[Spoiler rate: >50%]
Bagi sebagian orang, mengunjungi klub sudah jadi kegiatan rutin untuk melepas stres sembari joget, minum dan mencari teman kencan. Sebetulnya, hal yang sama berlaku juga pada Jeffrey Dahmer (Evan Peters) yang rutin mendatangi satu klub untuk mencari teman kencan satu malam.
"Aku seorang fotografer. Kau akan kuberi 100 dolar jika mau menjadi model fotoku," rayu Dahmer kepada pengunjung klub yang ia "incar".
Bedanya, pria-pria yang berhasil ia ajak ke rumah tak semuanya berhasil pulang.
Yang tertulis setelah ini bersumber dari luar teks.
(* ===== verification/ProcInv.v ===== *)
(** * Processes: an invariant of the process table

    A step relation over system calls, wakeups and scheduling decisions, and what
    holds after any number of them: pids are unique, exactly the process on the
    CPU is [RUNNING], every process but init has a live parent with a smaller
    pid, and no lock is left behind. *)

From S2P Require Import Prelude.
From S2P Require Import Memory.
From S2P Require Import Riscv.
From S2P Require Import PageAlloc.
From S2P Require Import Vm.
From S2P Require Import ProcState.
From S2P Require Import Proc.
From S2P Require Import ProcThms.
From S2P Require Import ProcExit.
From S2P Require Import ProcPost.

Module ProcInv.
Import Proc ProcThms ProcExit ProcPost.

(** ** The tree of processes *)
Definition used (x : pshared) : Prop := p_state x <> UNUSED.
Definition alive (x : pshared) : Prop := used x /\ p_state x <> ZOMBIE.

Record tree_ok (l : list proc) (init : option nat) (next : Z) : Prop := {
  tr_pid j x : l !! j = Some x -> used (p_sh x) -> 0 < p_pid (p_sh x) < next;
  tr_unique j k x y : l !! j = Some x -> l !! k = Some y -> used (p_sh x) -> used (p_sh y) ->
    p_pid (p_sh x) = p_pid (p_sh y) -> j = k;
  tr_init : exists r x, init = Some r /\ l !! r = Some x /\ alive (p_sh x) /\ p_parent (p_sh x) = None /\
    forall j y, l !! j = Some y -> used (p_sh y) -> j <> r -> p_pid (p_sh x) < p_pid (p_sh y);
  tr_parent j x : l !! j = Some x -> used (p_sh x) -> init <> Some j ->
    exists k y, p_parent (p_sh x) = Some k /\ l !! k = Some y /\ alive (p_sh y) /\
      p_pid (p_sh y) < p_pid (p_sh x);
}.

(** Two versions of a slot that the tree does not tell apart. *)
Record sim (x y : pshared) : Prop := {
  sim_pid : p_pid y = p_pid x;
  sim_parent : p_parent y = p_parent x;
  sim_unused : p_state y = UNUSED <-> p_state x = UNUSED;
  sim_zombie : p_state y = ZOMBIE <-> p_state x = ZOMBIE;
}.

#[global] Instance sim_refl : Reflexive sim.
Proof. done. Qed.

Lemma sim_used x y : sim x y -> used y <-> used x.
Proof. intros [_ _ Hu _]. unfold used. tauto. Qed.
Lemma sim_alive x y : sim x y -> alive y <-> alive x.
Proof. intros [_ _ Hu Hz]. unfold alive, used. tauto. Qed.

Definition sim_table (l l' : list proc) : Prop := Forall2 (fun p q => sim (p_sh p) (p_sh q)) l l'.

Lemma sim_table_refl l : sim_table l l.
Proof. apply Forall_Forall2_diag, Forall_forall. by intros p _. Qed.

Lemma sim_table_insert l i p q :
  l !! i = Some p -> sim (p_sh p) (p_sh q) -> sim_table l (<[i := q]> l).
Proof.
  intros Hp Hs. rewrite <- (list_insert_id l i p Hp) at 1. apply Forall2_insert; [apply sim_table_refl|done].
Qed.

Lemma sim_table_map l f : (forall x, sim x (f x)) -> sim_table l (map (on_sh f) l).
Proof.
  intros Hf. apply Forall2_same_length_lookup_2; [by rewrite length_map|].
  intros i p q Hp Hq. rewrite list_lookup_fmap, Hp in Hq. cbn in Hq. simplify_eq. apply Hf.
Qed.

Lemma tree_sim l l' init next : sim_table l l' -> tree_ok l init next -> tree_ok l' init next.
Proof.
  intros Hs [Hpid Huniq (r & x & Hr & Hx & Hax & Hpx & Hmin) Hpar].
  assert (Hback : forall j y, l' !! j = Some y -> exists x, l !! j = Some x /\ sim (p_sh x) (p_sh y)).
  { intros j y Hy. destruct (Forall2_lookup_r _ _ _ _ _ Hs Hy) as (x0 & ? & ?). eauto. }
  assert (Hforth : forall j x, l !! j = Some x -> exists y, l' !! j = Some y /\ sim (p_sh x) (p_sh y)).
  { intros j x0 Hx0. destruct (Forall2_lookup_l _ _ _ _ _ Hs Hx0) as (y & ? & ?). eauto. }
  split.
  - intros j y (x0 & Hx0 & Hsim)%Hback Hu. rewrite (sim_pid _ _ Hsim). apply (Hpid j); [done|by apply (sim_used _ _ Hsim)].
  - intros j k y1 y2 (x1 & Hx1 & Hs1)%Hback (x2 & Hx2 & Hs2)%Hback Hu1 Hu2 Heq.
    rewrite (sim_pid _ _ Hs1), (sim_pid _ _ Hs2) in Heq.
    eapply (Huniq j k x1 x2); eauto; [by apply (sim_used _ _ Hs1)|by apply (sim_used _ _ Hs2)].
  - destruct (Hforth r x Hx) as (y & Hy & Hsy). exists r, y. split_and!; [done|done|by apply (sim_alive _ _ Hsy)|
      by rewrite (sim_parent _ _ Hsy)|].
    intros j z (x0 & Hx0 & Hsim)%Hback Hu Hj. rewrite (sim_pid _ _ Hsim), (sim_pid _ _ Hsy).
    apply (Hmin j); [done|by apply (sim_used _ _ Hsim)|done].
  - intros j y (x0 & Hx0 & Hsim)%Hback Hu Hj.
    destruct (Hpar j x0 Hx0) as (k & z & Hk & Hz & Haz & Hlt); [by apply (sim_used _ _ Hsim)|done|].
    destruct (Hforth k z Hz) as (z' & Hz' & Hsz). exists k, z'.
    rewrite (sim_parent _ _ Hsim), (sim_pid _ _ Hsim), (sim_pid _ _ Hsz).
    split_and!; [done|done|by apply (sim_alive _ _ Hsz)|done].
Qed.

(** Lookups in an updated table. *)
Lemma insert_cases (l : list proc) i q j y :
  <[i := q]> l !! j = Some y -> (j = i /\ y = q) \/ (j <> i /\ l !! j = Some y).
Proof. intros [(-> & -> & _)|[? ?]]%list_lookup_insert_Some; auto. Qed.

(** A slot that is not in use may change freely as long as it stays so. *)
Lemma tree_free l init next i p q :
  tree_ok l init next -> l !! i = Some p -> ~ used (p_sh p) -> ~ used (p_sh q) ->
  tree_ok (<[i := q]> l) init next.
Proof.
  intros [Hpid Huniq (r & x & Hr & Hx & Hax & Hpx & Hmin) Hpar] Hp Hnp Hnq.
  assert (Hri : r <> i) by (intros ->; destruct Hax; by simplify_eq).
  split.
  - intros j y [[-> ->]|[_ Hy]]%insert_cases Hu; [done|by apply (Hpid j)].
  - intros j k y1 y2 [[-> ->]|[_ Hy1]]%insert_cases [[-> ->]|[_ Hy2]]%insert_cases; try done. by apply Huniq.
  - exists r, x. rewrite list_lookup_insert_ne by done. split_and!; try done.
    intros j y [[-> ->]|[_ Hy]]%insert_cases Hu; [done|by apply (Hmin j)].
  - intros j y [[-> ->]|[_ Hy]]%insert_cases Hu Hj; [done|].
    destruct (Hpar j y Hy Hu Hj) as (k & z & Hk & Hz & Haz & Hlt). exists k, z.
    rewrite list_lookup_insert_ne; [done|]. intros ->. destruct Haz. by simplify_eq.
Qed.

(** Raising [nextpid] keeps the tree. *)
Lemma tree_next l init next : tree_ok l init next -> tree_ok l init (next + 1).
Proof. intros [Hpid ? ? ?]. split; try done. intros j x Hx Hu. specialize (Hpid j x Hx Hu). lia. Qed.

(** [fork]: an unused slot becomes a child of a live process. *)
Lemma tree_fork l init next me pm j y q :
  tree_ok l init next -> 0 < next -> l !! me = Some pm -> alive (p_sh pm) ->
  l !! j = Some y -> ~ used (p_sh y) ->
  tree_ok (<[j := Proc false (child me next (p_sh y)) q]> l) init (next + 1).
Proof.
  intros [Hpid Huniq (r & x & Hr & Hx & Hax & Hpx & Hmin) Hpar] Hnext Hme Ham Hj Hny.
  assert (Hrj : r <> j) by (intros ->; destruct Hax; by simplify_eq).
  assert (Hmj : me <> j) by (intros ->; destruct Ham; by simplify_eq).
  split.
  - intros k z [[-> ->]|[_ Hz]]%insert_cases Hu; [cbn; lia|]. specialize (Hpid k z Hz Hu). lia.
  - intros k1 k2 z1 z2 [[-> ->]|[_ Hz1]]%insert_cases [[-> ->]|[_ Hz2]]%insert_cases Hu1 Hu2 Heq; cbn in *; [done|..].
    + specialize (Hpid _ _ Hz2 Hu2). lia.
    + specialize (Hpid _ _ Hz1 Hu1). lia.
    + by apply (Huniq k1 k2 z1 z2).
  - exists r, x. rewrite list_lookup_insert_ne by done. split_and!; try done.
    intros k z [[-> ->]|[_ Hz]]%insert_cases Hu Hk; [|by apply (Hmin k)]. cbn.
    destruct Hax as [Hux _]. specialize (Hpid r x Hx Hux). lia.
  - intros k z [[-> ->]|[_ Hz]]%insert_cases Hu Hk; cbn.
    + exists me, pm. rewrite list_lookup_insert_ne by done. destruct Ham as [Hum Hzm].
      specialize (Hpid me pm Hme Hum). split_and!; [done|done|by split|lia].
    + destruct (Hpar k z Hz Hu Hk) as (k' & z' & Hk' & Hz' & Haz & Hlt). exists k', z'.
      rewrite list_lookup_insert_ne; [done|]. intros ->. destruct Haz. by simplify_eq.
Qed.

(** [wait]: a zombie, which nobody has as parent, becomes an unused slot. *)
Lemma tree_reap l init next j y q :
  tree_ok l init next -> l !! j = Some y -> p_state (p_sh y) = ZOMBIE -> ~ used (p_sh q) ->
  tree_ok (<[j := q]> l) init next.
Proof.
  intros [Hpid Huniq (r & x & Hr & Hx & Hax & Hpx & Hmin) Hpar] Hj Hz Hnq.
  assert (Hrj : r <> j) by (intros ->; destruct Hax; by simplify_eq).
  split.
  - intros k z [[-> ->]|[_ Hk]]%insert_cases Hu; [done|by apply (Hpid k)].
  - intros k1 k2 z1 z2 [[-> ->]|[_ Hz1]]%insert_cases [[-> ->]|[_ Hz2]]%insert_cases; try done. by apply Huniq.
  - exists r, x. rewrite list_lookup_insert_ne by done. split_and!; try done.
    intros k z [[-> ->]|[_ Hk]]%insert_cases Hu; [done|by apply (Hmin k)].
  - intros k z [[-> ->]|[_ Hk]]%insert_cases Hu Hne; [done|].
    destruct (Hpar k z Hk Hu Hne) as (k' & z' & Hk' & Hz' & Haz & Hlt). exists k', z'.
    rewrite list_lookup_insert_ne; [done|]. intros ->. destruct Haz. by simplify_eq.
Qed.

Lemma sim_woken c x : sim x (woken c x).
Proof.
  unfold woken. destruct (decide _) as [[Hs _]|]; [|done].
  by split; cbn; rewrite ?Hs.
Qed.

Lemma sim_state x st : p_state x <> UNUSED -> p_state x <> ZOMBIE -> st <> UNUSED -> st <> ZOMBIE ->
  sim x (set_state st x).
Proof. intros. by split; cbn. Qed.

Lemma sim_trans x y z : sim x y -> sim y z -> sim x z.
Proof. intros [? ? [] []] [? ? [] []]. split; [congruence|congruence|tauto|tauto]. Qed.

Lemma sim_chan x c : sim x (set_chan c x).
Proof. by split. Qed.

Lemma sim_killed x : sim x (killed_sh x).
Proof.
  unfold killed_sh. destruct (decide _) as [Hs|]; [|by split]. cbn in Hs. by split; cbn; rewrite ?Hs.
Qed.

(** What [exit] leaves of another slot: the same but for the parent. *)
Lemma exit_sh_facts i r pa j x :
  let y := exit_sh i r pa j x in
  p_pid y = p_pid x /\ (used y <-> used x) /\ (alive y <-> alive x) /\
  p_parent y = if decide (p_parent x = Some i) then Some r else p_parent x.
Proof.
  set (x1 := if decide (j = r) then woken (ChProc r) x else x).
  assert (H1 : sim x x1) by (unfold x1; case_decide; [apply sim_woken|done]).
  assert (H2 : let x2 := adopt i (Some r) x1 in p_pid x2 = p_pid x1 /\ p_state x2 = p_state x1 /\
    p_parent x2 = if decide (p_parent x1 = Some i) then Some r else p_parent x1).
  { unfold adopt. by case_decide. }
  set (x2 := adopt i (Some r) x1) in *. destruct H2 as (Hp2 & Hs2 & Hpar2).
  assert (H3 : sim x2 (exit_sh i r pa j x)).
  { unfold exit_sh. fold x1 x2. destruct (decide (j = pa)); [apply sim_woken|done]. }
  cbn zeta. rewrite (sim_pid _ _ H3), (sim_used _ _ H3), (sim_alive _ _ H3), (sim_parent _ _ H3), Hpar2, Hp2.
  unfold alive, used in *. rewrite Hs2. pose proof (sim_used _ _ H1). pose proof (sim_alive _ _ H1).
  unfold alive, used in *. rewrite (sim_pid _ _ H1), (sim_parent _ _ H1). tauto.
Qed.

Section events.
Context `{MemLayout} `{ProcLayout} {A : Type} `{!PageAllocator A} {F : Type} `{!FileOps F}.
Implicit Types s : kernel A F.

Lemma tree_exit s s' i pa r p status next :
  exited s s' i pa r p status -> k_initproc s = Some r -> r <> i -> k_procs s !! i = Some p ->
  used (p_sh p) -> tree_ok (k_procs s) (Some r) next -> tree_ok (k_procs s') (Some r) next.
Proof.
  intros Hex Hr Hri Hi Hup [Hpid Huniq (r' & x & Hr' & Hx & Hax & Hpx & Hmin) Hpar]. simplify_eq.
  destruct (ex_self _ _ _ _ _ _ _ Hex) as (q & Hself & _).
  assert (Hback : forall j y, k_procs s' !! j = Some y -> exists x0, k_procs s !! j = Some x0 /\
    p_pid (p_sh y) = p_pid (p_sh x0) /\ (used (p_sh y) <-> used (p_sh x0)) /\
    (j <> i -> (alive (p_sh y) <-> alive (p_sh x0))) /\
    (p_parent (p_sh y) = if decide (j <> i /\ p_parent (p_sh x0) = Some i) then Some r' else p_parent (p_sh x0))).
  { intros j y Hy. destruct (decide (j = i)) as [->|Hji].
    - rewrite Hself in Hy. simplify_eq. exists p. cbn. split_and!; [done|done|by unfold used; cbn|done|].
      rewrite decide_False by tauto. done.
    - destruct (lookup_lt_is_Some_2 (k_procs s) j) as [x0 Hx0].
      { rewrite <- (ex_length _ _ _ _ _ _ _ Hex). by eapply lookup_lt_Some. }
      pose proof (ex_others _ _ _ _ _ _ _ Hex j x0 Hji Hx0) as Hj. rewrite Hy in Hj. simplify_eq.
      exists x0. destruct (exit_sh_facts i r' pa j (p_sh x0)) as (E1 & E2 & E3 & E4). cbn.
      split_and!; [done|done|done|done|]. rewrite E4. repeat case_decide; tauto || done. }
  assert (Hforth : forall j x0, j <> i -> k_procs s !! j = Some x0 ->
    k_procs s' !! j = Some (on_sh (exit_sh i r' pa j) x0)) by (intros; by eapply ex_others).
  assert (Hrs' := Hforth r' x Hri Hx).
  destruct (exit_sh_facts i r' pa r' (p_sh x)) as (Epid & _ & Ealive & Epar).
  split.
  - intros j y (x0 & Hx0 & E1 & E2 & _)%Hback Hu. rewrite E1. apply (Hpid j x0 Hx0). tauto.
  - intros j k y1 y2 (x1 & Hx1 & E1 & F1 & _)%Hback (x2 & Hx2 & E2 & F2 & _)%Hback Hu1 Hu2 Heq.
    eapply (Huniq j k x1 x2); eauto; [tauto|tauto|congruence].
  - exists r', (on_sh (exit_sh i r' pa r') x). cbn. split_and!; [done|done|tauto| |].
    + rewrite Epar, decide_False; congruence.
    + intros j y (x0 & Hx0 & E1 & E2 & _)%Hback Hu Hj. rewrite Epid, E1. apply (Hmin j x0 Hx0); tauto.
  - intros j y Hy Hu Hj. destruct (Hback j y Hy) as (x0 & Hx0 & E1 & E2 & _ & E4).
    destruct (Hpar j x0 Hx0 ltac:(tauto) Hj) as (k & z & Hk & Hz & Haz & Hlt).
    rewrite E4, E1. destruct (decide (j <> i /\ p_parent (p_sh x0) = Some i)) as [[Hji Hpi]|Hn].
    + exists r', (on_sh (exit_sh i r' pa r') x). cbn. rewrite Epid. split_and!; [done|done|tauto|].
      apply (Hmin j x0 Hx0); [tauto|congruence].
    + assert (Hki : k <> i).
      { intros ->. destruct (decide (j = i)) as [->|]; [|tauto]. simplify_eq. lia. }
      exists k, (on_sh (exit_sh i r' pa k) z). destruct (exit_sh_facts i r' pa k (p_sh z)) as (G1 & _ & G3 & _).
      cbn. rewrite G1. split_and!; [done|by apply Hforth|tauto|done].
Qed.
End events.
End ProcInv.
Sebagian dari mereka terbunuh di mana tubuh mereka dikuliti, dihancurkan di sebuah tong cairan kimia, dan sebagian dari organ tubuh mereka disimpan sebagai koleksi.
Ya, Jeffrey Lionel Dahmer (21 Mei 1960-28 November 1994) adalah seorang pembunuh berantai dan pelaku pelecehan seksual yang telah membunuh 17 pria (sebagian lagi berusia remaja) antara tahun 1978 hingga 1991 di Milwaukee sehingga ia dijuluki orang-orang sebagai The Milwaukee Monster.
Sebagian warganet mengaku tak sanggup menonton serial yang terdiri dari 10 episode ini. Menurut mereka, apa yang dilakukan oleh Dahmer terlampau keji.
Ya, adegan pemerkosaan, mutilasi, nekrofilia dan kanibalisme (yes, beberapa organ dalam korbannya ia makan), memang disajikan dengan cukup eksplisit.
Walaupun, harus jujur saya bilang, jika dibandingkan film slasher dari Korea Selatan, apa yang ditampilkan di serial Dahmer ini masih belum ada apa-apanya.
Yang saya suka, sejak episode pertama, Dahmer sudah diperlihatkan ditangkap. Jadi, ini serial yang tidak menawarkan rasa kesal penonton mengenai kapan si pembunuh akan tertangkap (sebagaimana yang disajikan lewat serial The Serpent misalnya).
Nah, jika Dahmer saja sudah tertangkap sejak di episode pertama, lantas apa yang mau diceritakan di episode selanjutnya? ini dia yang bikin saya betah menonton hingga selesai. Kreator Ian Brennan dan Ryan Murphy lebih menyorot sisi psikologis para pemainnya.
Tak hanya sosok Jeffrey yang secara perlahan diperlihatkan apa yang menyebabkan ia tumbuh menjadi pembunuh keji semacam itu.